*** Data shown Section Begins ***

(** * universal-subnet-runner: a shallow embedding of the two runners

    The repository holds two variants of one program:
    - the historical, single-subnet runner ([main.go]), which keeps a
      history of port shifts in a JSON file, and
    - the multi-subnet runner, which splits [3 * amountOfSubnets] nodes
      into groups of three.

    Both share the plugin [copy] routine.  The operating system and the
    network-runner library are outside the repository; they are modelled
    as explicit worlds and oracles, so that every statement below is
    quantified over whatever they may answer. *)

From Stdlib Require Import ZArith Lia DecimalString DecimalZ.
From stdpp Require Import base gmap strings list.

Local Open Scope Z_scope.

(** ** Go machine integers *)

Module GoInt.

(** [int] is 64 bits wide on the platforms the runner targets. *)
Definition max_int : Z := 2 ^ 63 - 1.
Definition min_int : Z := - 2 ^ 63.

(** Two's-complement wrap-around of [int] arithmetic. *)
Definition wrap_int (z : Z) : Z := (z + 2 ^ 63) mod 2 ^ 64 - 2 ^ 63.

(** The conversion [uint32(z)]. *)
Definition to_uint32 (z : Z) : Z := z mod 2 ^ 32.

Definition mul (a b : Z) : Z := wrap_int (a * b).
Definition add (a b : Z) : Z := wrap_int (a + b).

(** Go's [/] on [int] truncates toward zero. *)
Definition div (a b : Z) : Z := wrap_int (Z.quot a b).

(** A slice whose elements take [elem_size] bytes never has more
    elements than fit in the address space. *)
Definition slice_fits {A} (elem_size : Z) (l : list A) : Prop :=
  Z.of_nat (length l) * elem_size <= max_int.

End GoInt.

(** ** Errors *)

(** Go's [error] values, as far as the runner can tell them apart. *)
Inductive error : Type :=
| ErrNotExist (path : string)
| ErrPermission (op path : string)
| ErrIO (op path : string)
| ErrorString (msg : string)
| ErrLibrary (msg : string)
| ErrContext (msg : string).

(** ** The file system seen by [copy] *)

Module OS.

Inductive FileKind := Regular | Directory | Irregular.

#[global] Instance FileKind_eq_dec : EqDecision FileKind.
Proof. solve_decision. Defined.

Record File := mkFile {
  f_kind : FileKind;
  f_mode : Z;                    (* permission bits *)
  f_data : list Byte.byte;
}.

*** Data shown Section Ends ***

• **What you should do**
Read through the entries and copy each line in which "subnet" appears.

• **Solution**
(** * universal-subnet-runner: a shallow embedding of the two runners
    - the historical, single-subnet runner ([main.go]), which keeps a
    - the multi-subnet runner, which splits [3 * amountOfSubnets] nodes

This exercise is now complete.